__Task description__
The stretch wanted below opens at the line containing "let currentlyUserSpeaking := PrimFloat.ltb" and closes at the line containing "emit (SetLastVolumeRef inVolume).". Please return it exactly, with no other lines.

[Collected data entries]
*-*-*

(** * ControlTray: the coaching decision engine

    A shallow embedding of [src/components/control-tray/ControlTray.tsx]:
    the session validator, the transition notifier, the speech activity
    tracker, the heartbeat scheduler, the frame sampler and the stream
    switch.  Every callback of the component is a function into a small
    trace monad that records, in program order, what the callback does to
    the outside world (console lines, DOM events, state setters, messages,
    timers).  A component-level step function then plays renders and timer
    firings against those callbacks. *)

From Stdlib Require Import Bool List ZArith Lia String.
From Stdlib Require Import Floats.PrimFloat.
Import ListNotations.

Set Implicit Arguments.
Set Warnings "-inexact-float".
Local Open Scope Z_scope.

(* ================================================================== *)
(** * Data model *)
(* ================================================================== *)

(** [type Game = "EAFC" | "League of Legends" | "Street Fighter 6" | null] *)
Inductive GameName := EAFC | LeagueOfLegends | StreetFighter6.
Definition Game := option GameName.

(** A [MediaStream] object is only ever tested for being non-null and
    handed on; its identity is all the component sees. *)
Definition MediaStream := nat.

(** [UseMediaStreamResult.type] *)
Inductive SourceKind := Webcam | Screen.

(** The readable part of [UseMediaStreamResult]; its [start] and [stop]
    methods appear as the effects [Start] and [Stop] below. *)
Record UseMediaStreamResult := {
  isStreaming : bool;
  stream : option MediaStream
}.

(** JavaScript truthiness of a [MediaStream | null] value. *)
Definition truthy {A} (o : option A) : bool :=
  match o with Some _ => true | None => false end.

(** The texts handed to [client.send].  Each is a fixed template of the
    source; the two long ones splice in the active game and a block chosen
    by a [switch] on it. *)
Inductive OutboundText :=
| forcedStopNotification
| screenShareNotification (game : Game)
| screenShareStoppedNotification
| coachingInstruction (game : Game).

Inductive CustomEventType := screenSharingStarted | screenSharingStopped.

(** The four timer callbacks the component registers. *)
Inductive TimerCallback :=
| validationCallback | settleCallback | tickCallback | sendVideoFrameCallback.

(** Everything a callback can do besides computing a value.
    [DispatchEvent type game] is
    [window.dispatchEvent(new CustomEvent(type, {detail: {game}}))];
    [ClientSend text] is [client.send([{text}])];
    [DrawImage w h] and [SendRealtimeInput mimeType w h] are the drawing of
    the video frame on the [w] by [h] canvas and the
    [client.sendRealtimeInput] of that canvas, encoded;
    [Start k] and [Stop k] are the calls of [start()] and [stop()] on the
    adapter of kind [k]; the [Set...] effects are the state setters and
    assignments of the same names. *)
Inductive Effect :=
| ConsoleLog (line : string)
| ConsoleError (line : string)
| DispatchEvent (type : CustomEventType) (game : Game)
| SetWasScreenSharing (b : bool)
| SetIsAISpeaking (b : bool)
| SetIsUserSpeaking (b : bool)
| SetLastUserSpeechTime (t : Z)
| SetLastVolumeRef (v : float)
| SetActiveVideoStream (s : option MediaStream)
| OnVideoStreamChange (s : option MediaStream)
| SetSrcObject (s : option MediaStream)
| ClientSend (text : OutboundText)
| DrawImage (width height : N)
| SendRealtimeInput (mimeType : string) (width height : N)
| Start (k : SourceKind)
| Stop (k : SourceKind)
| SetInterval (cb : TimerCallback) (ms : Z)
| SetTimeout (cb : TimerCallback) (ms : Z)
| ClearInterval (cb : TimerCallback)
| ClearTimeout (cb : TimerCallback)
| RequestAnimationFrame (cb : TimerCallback).

(* ================================================================== *)
(** * The trace monad *)
(* ================================================================== *)

Definition Action (A : Type) : Type := (A * list Effect)%type.

Definition ret {A} (a : A) : Action A := (a, []).

Definition bind {A B} (m : Action A) (k : A -> Action B) : Action B :=
  let (a, t) := m in let (b, t') := k a in (b, t ++ t').

Definition emit (e : Effect) : Action unit := (tt, [e]).

Definition value {A} (m : Action A) : A := fst m.
Definition effects {A} (m : Action A) : list Effect := snd m.

Declare Scope action_scope.
Delimit Scope action_scope with action.
Notation "x <- m ;; k" := (bind m (fun x => k))
  (at level 61, m at next level, right associativity) : action_scope.
Notation "m ;; k" := (bind m (fun _ => k))
  (at level 61, right associativity) : action_scope.
Local Open Scope action_scope.

Definition log (line : string) : Action unit := emit (ConsoleLog line).

(** [if (b) { m }] *)
Definition when (b : bool) (m : Action unit) : Action unit :=
  if b then m else ret tt.

(* ================================================================== *)
(** * What one render hands to its closures *)
(* ================================================================== *)

(** Values that reach the component from outside: the two capture
    adapters, props, context, and the state driven by the tray's buttons. *)
Record Inputs := {
  webcam : UseMediaStreamResult;
  screenCapture : UseMediaStreamResult;
  videoStream : option MediaStream;
  activeVideoStream : option MediaStream;
  activeGame : Game;
  connected : bool;
  muted : bool
}.

(** State the component's own effects write.  All four fields are
    dependencies of the screen-sharing effect: a change of any of them
    runs its cleanup and its body again. *)
Record State := {
  wasScreenSharing : bool;
  isAISpeaking : bool;
  isUserSpeaking : bool;
  lastUserSpeechTime : Z
}.

(** One render: what the closures created during it capture. *)
Record Render := { inputs : Inputs; state : State }.

Coercion inputs : Render >-> Inputs.
Coercion state : Render >-> State.

(** [const videoStreams = [useWebcam(), useScreenCapture()]] *)
Definition videoStreams (r : Inputs) : list UseMediaStreamResult :=
  [webcam r; screenCapture r].

(** The stream handles supplied from outside the adapters. *)
Definition externalStreams (r : Inputs) : list (option MediaStream) :=
  [videoStream r; activeVideoStream r].

(** [client && connected && !muted].  [client] is the context's client
    object; its type has no null, so the first conjunct is always truthy. *)
Definition mayNotify (r : Inputs) : bool := connected r && negb (muted r).

(** [currentStateRef.current] *)
Record CurrentState := {
  ref_connected : bool;
  ref_activeGame : Game;
  ref_videoStream : option MediaStream;
  ref_activeVideoStream : option MediaStream;
  ref_isAISpeaking : bool;
  ref_isUserSpeaking : bool;
  ref_lastUserSpeechTime : Z
}.

(** The effect that copies the render into the ref. *)
Definition updateRef (r : Render) : CurrentState :=
  {| ref_connected := connected r;
     ref_activeGame := activeGame r;
     ref_videoStream := videoStream r;
     ref_activeVideoStream := activeVideoStream r;
     ref_isAISpeaking := isAISpeaking r;
     ref_isUserSpeaking := isUserSpeaking r;
     ref_lastUserSpeechTime := lastUserSpeechTime r |}.

(* ================================================================== *)
(** * Speech activity tracker *)
(* ================================================================== *)

(** [useEffect(() => { setIsAISpeaking(volume > 0.01); }, [volume])] *)
Definition aiSpeakingEffect (volume : float) : Action unit :=
  emit (SetIsAISpeaking (PrimFloat.ltb 0.01 volume)).

(** The effect on [[inVolume, isUserSpeaking]]; [now] is [Date.now()]. *)
Definition userSpeakingEffect
    (inVolume : float) (isUserSpeaking : bool) (now : Z) : Action unit :=
  let volumeThreshold := 0.015%float in
  let currentlyUserSpeaking := PrimFloat.ltb volumeThreshold inVolume in
  when (negb (Bool.eqb currentlyUserSpeaking isUserSpeaking))
    (emit (SetIsUserSpeaking currentlyUserSpeaking) ;;
     when currentlyUserSpeaking (emit (SetLastUserSpeechTime now))) ;;
  emit (SetLastVolumeRef inVolume).

(* ================================================================== *)
(** * Session validator *)
(* ================================================================== *)

Definition validateScreenSharingState (r : Inputs) : Action bool :=
  log "VALIDATION DEBUG" ;;
  let isScreenCaptureActive :=
    isStreaming (screenCapture r) && truthy (stream (screenCapture r)) in
  let isWebcamActive :=
    isStreaming (webcam r) && truthy (stream (webcam r)) in
  let hasActiveVideoStream :=
    truthy (videoStream r) || truthy (activeVideoStream r) in
  let isActiveScreenSharing :=
    isScreenCaptureActive || isWebcamActive || hasActiveVideoStream in
  if isActiveScreenSharing then
    log "VALIDATION PASSED: Screen sharing is active" ;; ret true
  else
    log "VALIDATION FAILED: No screen sharing detected" ;; ret false.

(** The body of [validationInterval = setInterval(..., 5000)]. *)
Definition validationIntervalCallback (r : Render) : Action unit :=
  isActuallyScreenSharing <- validateScreenSharingState r ;;
  when (wasScreenSharing r && negb isActuallyScreenSharing)
    (log "VALIDATION FAILED: Forcing screen sharing stop due to invalid state" ;;
     emit (SetWasScreenSharing false) ;;
     when (isStreaming (screenCapture r)) (emit (Stop Screen)) ;;
     when (isStreaming (webcam r)) (emit (Stop Webcam)) ;;
     emit (DispatchEvent screenSharingStopped (activeGame r)) ;;
     when (mayNotify r) (emit (ClientSend forcedStopNotification))).

(* ================================================================== *)
(** * Transition notifier *)
(* ================================================================== *)

(** The body of [setTimeout(..., 1000)] on the started path. *)
Definition settleTimeoutCallback (r : Render) : Action unit :=
  stillSharing <- validateScreenSharingState r ;;
  if stillSharing then
    log "Screen sharing started. Notifying CoachSetup." ;;
    emit (DispatchEvent screenSharingStarted (activeGame r)) ;;
    emit (SetWasScreenSharing true) ;;
    when (mayNotify r)
      (emit (ClientSend (screenShareNotification (activeGame r))) ;;
       log "Sent comprehensive screen sharing start notification to AI")
  else
    log "Screen sharing validation failed on startup. Not starting heartbeat.".

(* ================================================================== *)
(** * Heartbeat scheduler *)
(* ================================================================== *)

(** The body of [tickInterval = setInterval(..., 10000)]: [r] is the
    render that registered it, [current] is [currentStateRef.current] at
    the tick and [now] is [Date.now()]. *)
Definition tickIntervalCallback
    (r : Render) (current : CurrentState) (now : Z) : Action unit :=
  log "HEARTBEAT TICK - Starting new cycle" ;;
  log "HEARTBEAT VALIDATION - Checking screen sharing" ;;
  if negb (isStreaming (screenCapture r)) && negb (isStreaming (webcam r)) then
    log "HEARTBEAT VALIDATION FAILED: No screen sharing active"
  else
    log "HEARTBEAT VALIDATION PASSED: All checks successful" ;;
    let isSomeoneCurrentlySpeaking :=
      ref_isAISpeaking current || ref_isUserSpeaking current in
    let timeSinceLastUserSpeech := now - ref_lastUserSpeechTime current in
    let shouldAllowSystemCommand := timeSinceLastUserSpeech >? 10000 in
    log "DETAILED SPEECH CHECK" ;;
    (if negb isSomeoneCurrentlySpeaking && shouldAllowSystemCommand then
       log "SENDING COACHING INSTRUCTION - All speech conditions met" ;;
       log "Sending comprehensive coaching instruction to AI..." ;;
       log "SYSTEM COMMAND CONTENT" ;;
       emit (ClientSend (coachingInstruction (activeGame r)))
     else if isSomeoneCurrentlySpeaking then
       log "Skipping system command - conversation in progress"
     else
       when (negb shouldAllowSystemCommand)
         (log "Skipping system command - recent user speech")) ;;
    log "HEARTBEAT TICK - Cycle complete".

*-*-*

__Answer to this task__
  let currentlyUserSpeaking := PrimFloat.ltb volumeThreshold inVolume in
  when (negb (Bool.eqb currentlyUserSpeaking isUserSpeaking))
    (emit (SetIsUserSpeaking currentlyUserSpeaking) ;;
     when currentlyUserSpeaking (emit (SetLastUserSpeechTime now))) ;;
  emit (SetLastVolumeRef inVolume).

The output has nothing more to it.